Copy exactly the stretch of data below from the line with "- rewrite lookup_dec32s" through the line with "Lemma load32_done bs", including both of those lines.
┌─ Information
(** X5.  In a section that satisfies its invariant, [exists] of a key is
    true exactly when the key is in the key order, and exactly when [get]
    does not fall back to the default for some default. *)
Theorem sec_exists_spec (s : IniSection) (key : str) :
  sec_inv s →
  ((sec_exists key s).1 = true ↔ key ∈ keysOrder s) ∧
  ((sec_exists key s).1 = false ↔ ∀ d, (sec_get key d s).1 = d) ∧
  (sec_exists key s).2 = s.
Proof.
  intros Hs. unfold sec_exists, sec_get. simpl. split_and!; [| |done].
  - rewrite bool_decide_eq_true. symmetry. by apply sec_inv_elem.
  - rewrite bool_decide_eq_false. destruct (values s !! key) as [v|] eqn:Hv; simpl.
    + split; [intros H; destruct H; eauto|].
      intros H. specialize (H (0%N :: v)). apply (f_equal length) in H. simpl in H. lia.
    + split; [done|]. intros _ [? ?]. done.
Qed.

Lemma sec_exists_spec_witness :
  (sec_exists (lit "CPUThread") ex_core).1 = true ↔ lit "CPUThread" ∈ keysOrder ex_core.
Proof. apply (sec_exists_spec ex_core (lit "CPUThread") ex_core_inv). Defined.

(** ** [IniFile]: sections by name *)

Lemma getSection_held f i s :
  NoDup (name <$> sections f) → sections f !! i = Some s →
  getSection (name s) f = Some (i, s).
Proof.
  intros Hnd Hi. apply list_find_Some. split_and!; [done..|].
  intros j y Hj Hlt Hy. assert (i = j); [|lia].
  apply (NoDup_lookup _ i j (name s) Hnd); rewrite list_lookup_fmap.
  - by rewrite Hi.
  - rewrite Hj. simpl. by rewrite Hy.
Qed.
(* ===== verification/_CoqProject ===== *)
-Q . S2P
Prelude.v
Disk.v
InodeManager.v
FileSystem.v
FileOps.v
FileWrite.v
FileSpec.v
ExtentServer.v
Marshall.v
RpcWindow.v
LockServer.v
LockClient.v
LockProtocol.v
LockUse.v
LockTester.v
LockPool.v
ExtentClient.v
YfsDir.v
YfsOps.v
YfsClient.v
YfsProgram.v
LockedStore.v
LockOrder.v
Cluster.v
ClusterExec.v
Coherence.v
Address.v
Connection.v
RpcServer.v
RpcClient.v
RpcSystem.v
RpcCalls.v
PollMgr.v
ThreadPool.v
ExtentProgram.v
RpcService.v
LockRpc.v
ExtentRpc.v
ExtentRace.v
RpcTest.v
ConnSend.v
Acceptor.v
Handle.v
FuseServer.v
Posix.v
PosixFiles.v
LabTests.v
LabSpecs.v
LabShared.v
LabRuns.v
└─
┌─ Information
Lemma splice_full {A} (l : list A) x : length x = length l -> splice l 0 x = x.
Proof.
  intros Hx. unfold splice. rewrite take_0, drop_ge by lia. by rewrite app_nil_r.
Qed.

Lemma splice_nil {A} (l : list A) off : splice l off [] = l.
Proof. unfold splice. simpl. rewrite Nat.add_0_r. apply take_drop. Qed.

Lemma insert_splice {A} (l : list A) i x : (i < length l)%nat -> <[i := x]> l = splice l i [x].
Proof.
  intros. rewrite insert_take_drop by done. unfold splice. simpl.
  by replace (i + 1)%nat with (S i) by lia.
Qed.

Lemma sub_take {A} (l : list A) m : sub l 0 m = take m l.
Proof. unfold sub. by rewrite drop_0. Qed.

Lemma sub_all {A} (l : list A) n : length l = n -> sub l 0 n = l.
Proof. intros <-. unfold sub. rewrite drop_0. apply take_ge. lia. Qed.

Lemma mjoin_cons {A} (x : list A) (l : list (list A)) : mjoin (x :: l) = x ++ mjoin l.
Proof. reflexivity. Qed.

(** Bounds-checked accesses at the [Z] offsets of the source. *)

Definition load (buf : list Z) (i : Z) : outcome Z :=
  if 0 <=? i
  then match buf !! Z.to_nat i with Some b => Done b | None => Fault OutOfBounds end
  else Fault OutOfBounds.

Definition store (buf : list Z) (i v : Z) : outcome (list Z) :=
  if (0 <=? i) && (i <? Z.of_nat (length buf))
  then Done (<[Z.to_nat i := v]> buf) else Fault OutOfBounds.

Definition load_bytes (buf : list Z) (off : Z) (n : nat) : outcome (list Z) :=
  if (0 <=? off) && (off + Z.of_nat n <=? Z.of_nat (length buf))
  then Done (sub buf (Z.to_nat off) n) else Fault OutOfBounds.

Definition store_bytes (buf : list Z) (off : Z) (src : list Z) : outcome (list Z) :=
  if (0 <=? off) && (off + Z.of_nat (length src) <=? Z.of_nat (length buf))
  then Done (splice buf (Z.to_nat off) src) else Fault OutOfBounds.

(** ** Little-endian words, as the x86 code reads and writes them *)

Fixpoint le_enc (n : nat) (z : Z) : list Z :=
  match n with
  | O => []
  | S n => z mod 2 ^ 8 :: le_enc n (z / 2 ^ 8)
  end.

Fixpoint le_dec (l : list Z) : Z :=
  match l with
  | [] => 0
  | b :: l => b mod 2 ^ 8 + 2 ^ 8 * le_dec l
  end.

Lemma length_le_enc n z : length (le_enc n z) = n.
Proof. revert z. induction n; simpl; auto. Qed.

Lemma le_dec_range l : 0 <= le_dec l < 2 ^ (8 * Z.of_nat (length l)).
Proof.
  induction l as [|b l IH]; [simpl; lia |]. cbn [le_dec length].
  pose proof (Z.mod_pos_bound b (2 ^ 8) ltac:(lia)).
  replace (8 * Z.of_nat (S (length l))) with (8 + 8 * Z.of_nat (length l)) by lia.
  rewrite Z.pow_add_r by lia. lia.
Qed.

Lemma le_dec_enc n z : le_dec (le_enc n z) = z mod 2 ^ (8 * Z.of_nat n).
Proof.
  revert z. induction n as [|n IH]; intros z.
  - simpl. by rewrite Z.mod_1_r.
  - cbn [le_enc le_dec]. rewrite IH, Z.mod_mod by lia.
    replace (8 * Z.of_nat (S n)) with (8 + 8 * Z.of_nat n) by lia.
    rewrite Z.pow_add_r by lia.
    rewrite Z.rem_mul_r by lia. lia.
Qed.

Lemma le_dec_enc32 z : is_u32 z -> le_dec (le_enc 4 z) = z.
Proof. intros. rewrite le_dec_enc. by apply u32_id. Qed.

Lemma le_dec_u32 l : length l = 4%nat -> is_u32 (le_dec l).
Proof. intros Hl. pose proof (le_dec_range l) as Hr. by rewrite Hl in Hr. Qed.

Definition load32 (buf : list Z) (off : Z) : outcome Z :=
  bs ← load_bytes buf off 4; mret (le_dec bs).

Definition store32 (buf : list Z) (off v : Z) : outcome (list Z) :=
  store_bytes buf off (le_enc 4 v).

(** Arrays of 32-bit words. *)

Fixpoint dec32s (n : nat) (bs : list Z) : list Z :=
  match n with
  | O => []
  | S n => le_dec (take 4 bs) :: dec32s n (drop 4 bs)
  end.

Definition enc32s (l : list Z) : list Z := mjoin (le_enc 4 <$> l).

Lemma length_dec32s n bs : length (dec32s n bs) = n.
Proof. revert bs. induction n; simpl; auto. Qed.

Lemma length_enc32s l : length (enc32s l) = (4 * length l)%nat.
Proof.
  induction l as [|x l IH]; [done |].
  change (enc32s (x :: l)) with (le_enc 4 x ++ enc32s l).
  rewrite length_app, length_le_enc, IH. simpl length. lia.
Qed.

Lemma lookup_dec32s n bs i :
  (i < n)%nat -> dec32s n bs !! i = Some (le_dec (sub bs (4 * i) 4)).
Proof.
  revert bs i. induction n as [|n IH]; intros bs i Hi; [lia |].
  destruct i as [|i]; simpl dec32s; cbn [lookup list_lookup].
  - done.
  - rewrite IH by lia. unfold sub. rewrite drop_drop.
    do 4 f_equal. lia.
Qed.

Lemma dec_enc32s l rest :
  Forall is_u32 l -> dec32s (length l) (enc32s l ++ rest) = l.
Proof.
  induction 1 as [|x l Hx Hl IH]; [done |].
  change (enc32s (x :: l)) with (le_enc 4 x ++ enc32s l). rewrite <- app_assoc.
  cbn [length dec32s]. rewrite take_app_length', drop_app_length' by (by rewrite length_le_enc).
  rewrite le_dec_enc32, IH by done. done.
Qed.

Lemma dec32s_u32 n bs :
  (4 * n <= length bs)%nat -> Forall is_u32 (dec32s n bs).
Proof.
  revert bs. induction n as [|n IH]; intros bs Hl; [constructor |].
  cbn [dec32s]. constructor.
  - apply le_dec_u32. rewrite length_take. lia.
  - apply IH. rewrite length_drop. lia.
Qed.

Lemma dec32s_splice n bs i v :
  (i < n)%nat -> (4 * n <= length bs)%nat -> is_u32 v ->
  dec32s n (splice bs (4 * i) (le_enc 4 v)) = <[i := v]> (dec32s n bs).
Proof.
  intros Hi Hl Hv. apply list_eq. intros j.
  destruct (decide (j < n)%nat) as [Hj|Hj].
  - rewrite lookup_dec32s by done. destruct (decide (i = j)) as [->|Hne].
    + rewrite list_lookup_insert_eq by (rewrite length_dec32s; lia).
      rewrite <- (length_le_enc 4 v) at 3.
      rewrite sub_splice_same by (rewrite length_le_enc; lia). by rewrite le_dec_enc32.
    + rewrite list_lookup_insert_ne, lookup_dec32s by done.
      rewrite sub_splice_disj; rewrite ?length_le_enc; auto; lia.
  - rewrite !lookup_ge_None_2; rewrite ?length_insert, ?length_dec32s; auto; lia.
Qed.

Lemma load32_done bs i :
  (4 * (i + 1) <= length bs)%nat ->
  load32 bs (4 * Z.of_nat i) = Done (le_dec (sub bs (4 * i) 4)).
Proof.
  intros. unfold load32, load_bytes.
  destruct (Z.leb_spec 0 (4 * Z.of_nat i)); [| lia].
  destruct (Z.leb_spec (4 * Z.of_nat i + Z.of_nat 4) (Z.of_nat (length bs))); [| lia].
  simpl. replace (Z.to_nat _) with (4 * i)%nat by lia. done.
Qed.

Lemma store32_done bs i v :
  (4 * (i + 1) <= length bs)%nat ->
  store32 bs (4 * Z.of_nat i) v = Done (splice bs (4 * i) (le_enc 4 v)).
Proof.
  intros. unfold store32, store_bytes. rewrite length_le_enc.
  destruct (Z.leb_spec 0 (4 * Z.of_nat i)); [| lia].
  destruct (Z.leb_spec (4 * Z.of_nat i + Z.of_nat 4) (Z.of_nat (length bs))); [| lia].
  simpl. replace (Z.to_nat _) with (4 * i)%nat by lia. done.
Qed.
└─
Response below>
  - rewrite lookup_dec32s by done. destruct (decide (i = j)) as [->|Hne].
    + rewrite list_lookup_insert_eq by (rewrite length_dec32s; lia).
      rewrite <- (length_le_enc 4 v) at 3.
      rewrite sub_splice_same by (rewrite length_le_enc; lia). by rewrite le_dec_enc32.
    + rewrite list_lookup_insert_ne, lookup_dec32s by done.
      rewrite sub_splice_disj; rewrite ?length_le_enc; auto; lia.
  - rewrite !lookup_ge_None_2; rewrite ?length_insert, ?length_dec32s; auto; lia.
Qed.

Lemma load32_done bs i :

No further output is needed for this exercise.